Дмитрий Волкострелов, новичок в большом репертуарном оперном доме, ни на минуту не забывает о том, что ставит партитуру, обросшую традициями. Но, в отличие от многих своих коллег, не пытается эти традиции разрушить, счистить нарост ракушек и хрестоматийный глянец: напротив, предлагает каждой ракушкой полюбоваться и положить в коллекцию.

На вате шлафрок и чепец

“Коллекция” применительно к уральскому “Евгению Онегину” не случайное слово. Спектакль вбирает в себя память о пушкинском “собраньи пестрых глав” (посвящение к роману экспонируется в титрах во время вступления), авторском определении Чайковского “лирические сцены” (хотя действие развивается в едином пространстве и не прерывается антрактами, история представлена как нарочито нелинейная, фрагментарная), склонности Волкострелова и Перетрухиной к работе с подлинными предметами (люстры, чернильницы, перья, разнообразные стулья, палатка и бадминтонные ракетки могли бы служить музейными экспонатами так же успешно, как и театральным реквизитом). Такими же любовно рассматриваемыми экспонатами оказываются и проживаемые чувства, в каждый конкретный момент максимально интенсивные, выражены ли они с помощью слов, взглядов или жестов. Движение времени волнует Волкострелова так же, как застывшие под взглядом зрителя переживания, но попытка проследить за континуальностью действия обречена на провал: поющие Татьяна и Ольга, Онегин и Ленский то и дело начинают общаться не друг с другом, а со своими идеальными образами (названными в программке Таней, Олей, Евгением и Владимиром, поначалу являющимися в облике ампирных пушкинских героев), а за ними с волнением или с мудрым пониманием присматривают наши современники Татьяна Дмитриевна, Ольга Дмитриевна и Евгений Львович, не сумевшие заместить счастье привычкой, а просто – привыкшие к счастью.

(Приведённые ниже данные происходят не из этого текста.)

(* ===== verification/DiskProto.v ===== *)
(** * The disk-request protocol between processes (kernel/bio.c:185-252)

    [submit_disk_request] and [run_disk_dispatcher] as a transition system:
    one transition per critical section of [disk_queue.lock], any number of
    processes, any interleaving.  A process that finds the disk idle becomes
    the dispatcher and serves requests until the queue is empty, the others
    sleep on their request.  The theorems say that no wake-up is lost, that
    there is one dispatcher at a time, that the request pool cannot run out,
    and that the system can always drain. *)
From stdpp Require Import relations.
From S2P Require Import Prelude DiskQueue.

(** Where a process is in [submit_disk_request] (its request is [own]) and
    [run_disk_dispatcher] (it serves [r]). *)
Inductive thread :=
| Idle
| Dispatch (own : nat)                       (* about to dequeue, bio.c:189 *)
| Seek (own r : nat)                         (* dequeued, lock released, :197 *)
| Account (own r : nat) (latency : Z)        (* latency computed, :203 *)
| Io (own r : nat)                           (* in virtio_disk_rw, :214 *)
| Complete (own r : nat)                     (* transfer done, :215 *)
| Asleep (own : nat)                         (* in sleep(req), :248 *)
| Awake (own : nat).                         (* about to test completed, :247 *)

Definition own (x : thread) : option nat :=
  match x with
  | Idle => None
  | Dispatch i | Seek i _ | Account i _ _ | Io i _ | Complete i _ | Asleep i | Awake i => Some i
  end.

(** The request a dispatcher has taken off the queue. *)
Definition serving (x : thread) : option nat :=
  match x with
  | Seek _ r | Account _ r _ | Io _ r | Complete _ r => Some r
  | _ => None
  end.

Definition dispatching (x : thread) : bool :=
  match x with Dispatch _ | Seek _ _ | Account _ _ _ | Io _ _ | Complete _ _ => true | _ => false end.

(** [wakeup(r)] on the processes (proc.c:652-668). *)
Definition wake (r : nat) (x : thread) : thread :=
  match x with
  | Asleep i => if decide (i = r) then Awake i else x
  | _ => x
  end.

Record sys := mkSys { sq : disk_queue; threads : list thread }.

(** One critical section of one process.  The MLFQ levels [lvl] may be
    different at every step; a sleeper may also be woken for another reason
    ([kkill]), which is why the code tests [completed] again. *)
Inductive step : sys → sys → Prop :=
| step_submit t b blockno type q q' th i d :
    th !! t = Some Idle → (0 ≤ blockno < 2 ^ 31)%Z →
    submit_locked b blockno type (Some t) q = Ok (Some (i, d), q') →
    step (mkSys q th) (mkSys q' (<[t := if d then Dispatch i else Asleep i]> th))
| step_take lvl t q q' th i r :
    th !! t = Some (Dispatch i) → dispatch_take lvl q = Ok (Some r, q') →
    step (mkSys q th) (mkSys q' (<[t := Seek i r]> th))
| step_stop lvl t q q' th i :
    th !! t = Some (Dispatch i) → dispatch_take lvl q = Ok (None, q') →
    step (mkSys q th) (mkSys q' (<[t := Awake i]> th))
| step_seek t q th i r req lat :
    th !! t = Some (Seek i r) → req_pool q !! r = Some req →
    seek_latency req q = Ok (lat, q) →
    step (mkSys q th) (mkSys q (<[t := Account i r lat]> th))
| step_account t q q' th i r req lat :
    th !! t = Some (Account i r lat) → req_pool q !! r = Some req →
    account_request req lat q = Ok (tt, q') →
    step (mkSys q th) (mkSys q' (<[t := Io i r]> th))
| step_io t q th i r :
    th !! t = Some (Io i r) → step (mkSys q th) (mkSys q (<[t := Complete i r]> th))
| step_complete t q q' th i r :
    th !! t = Some (Complete i r) → complete_request r q = Ok (tt, q') →
    step (mkSys q th) (mkSys q' (<[t := Dispatch i]> (wake r <$> th)))
| step_free t q q' th i req :
    th !! t = Some (Awake i) → req_pool q !! i = Some req → rq_completed req = true →
    free_req i q = Ok (tt, q') →
    step (mkSys q th) (mkSys q' (<[t := Idle]> th))
| step_sleep t q th i req :
    th !! t = Some (Awake i) → req_pool q !! i = Some req → rq_completed req = false →
    step (mkSys q th) (mkSys q (<[t := Asleep i]> th))
| step_spurious t q th i :
    th !! t = Some (Asleep i) → step (mkSys q th) (mkSys q (<[t := Awake i]> th)).

(** [binit] (bio.c:83-91) and no process inside the protocol. *)
Definition req0 : disk_request := mkReq 0 0 0 None false false None.
Definition queue0 (policy : Z) : disk_queue :=
  mkQueue (replicate MAX_DISK_REQS req0) None false policy 0 0 0 0 0.
Definition sys0 (policy : Z) (n : nat) : sys := mkSys (queue0 policy) (replicate n Idle).

Definition reachable (policy : Z) (n : nat) (s : sys) : Prop := rtc step (sys0 policy n) s.

(** ** What the critical sections do to the pool *)
Definition status (q : disk_queue) (i : nat) : option (bool * bool * Z) :=
  (λ r, (rq_used r, rq_completed r, rq_blockno r)) <$> req_pool q !! i.
Definition used (q : disk_queue) (i : nat) : Prop := ∃ c b, status q i = Some (true, c, b).
Definition pending (q : disk_queue) (i : nat) : Prop := ∃ b, status q i = Some (true, false, b).
Definition in_range (q : disk_queue) : Prop :=
  (0 ≤ current_disk_head q < 2 ^ 31)%Z ∧
  ∀ i c b, status q i = Some (true, c, b) → (0 ≤ b < 2 ^ 31)%Z.

Lemma pending_used q i : pending q i → used q i.
Proof. unfold pending, used. naive_solver. Qed.

Lemma status_data q q' :
  req_data <$> req_pool q' = req_data <$> req_pool q → ∀ i, status q' i = status q i.
Proof.
  intros Hd i. apply (f_equal (.!! i)) in Hd. rewrite !list_lookup_fmap in Hd. unfold status.
  destruct (req_pool q' !! i), (req_pool q !! i); simplify_eq/=; unfold req_data, set_next in *;
    congruence.
Qed.

Lemma status_alter q f i j :
  status (with_pool (alter f i (req_pool q)) q) j =
  if decide (i = j)
  then (λ r, (rq_used (f r), rq_completed (f r), rq_blockno (f r))) <$> req_pool q !! i
  else status q j.
Proof.
  unfold status. simpl. case_decide as Hij.
  - subst. rewrite list_lookup_alter_eq. by destruct (req_pool q !! j).
  - by rewrite list_lookup_alter_ne.
Qed.

Lemma alloc_req_inv q o q' :
  alloc_req q = Ok (o, q') →
  match o with
  | Some i => (∃ c b, status q i = Some (false, c, b)) ∧
      q' = with_pool (alter (set_status true false) i (req_pool q)) q
  | None => q' = q ∧ ∀ i r, req_pool q !! i = Some r → rq_used r = true
  end.
Proof.
  unfold alloc_req, bind, gets. destruct (list_find _ _) as [[i r]|] eqn:E; intros [= <- <-].
  - apply list_find_Some in E as (Hr & Hu & _). split; [|done].
    exists (rq_completed r), (rq_blockno r). unfold status. rewrite Hr. simpl. congruence.
  - split; [done|]. intros i r Hr. apply list_find_None in E.
    rewrite Forall_lookup in E. specialize (E i r Hr). by destruct (rq_used r).
Qed.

Многоголосие хора (хормейстер Эльвира Гайфуллина) во всех сценах оказывается именно многоголосием: для Волкострелова любая группа людей, будь то хор отдыхающих, развлекающий пением Лариных, или якобы монолитное в своих осуждающих высказываниях общество хоть на ларинском, хоть на греминском балу, состоит из отдельных характеров (и Леша Лобанов проявляет каждый из этих характеров подходящими костюмами и гримом).

Любование очевидным образом связано здесь с любовью: в мире волкостреловского “Онегина” нет положительных или отрицательных, более или менее любимых персонажей. Нет и нелюбви, разрушающей жизни; счастье здесь возможно и близко. Даже сама возможность спеть высокопарно и манерно о том, что оно было так возможно – для Татьяны и Онегина, к финалу совершивших желанный путь от неприкаянных современных интеллигентов средних лет к вымечтанным, идеальным себе-оперным, себе-книжным, себе-героям – безусловно, счастье. Непонятное и удивительное наблюдающим за ними издали Тане и Евгению, которые совершили за то же время ровно обратный путь, сумев скинуть с себя облик чужого идеала и впустив в себя волшебный яд желаний. Они дали возможность несбыточной мечте – сбыться, отвергнув необходимость властвовать собою ради того, чтобы просто – быть, и быть вместе.

Фото Е.ЛЕХОВОЙ
Фото Е.ЛЕХОВОЙ

Жребий повелел?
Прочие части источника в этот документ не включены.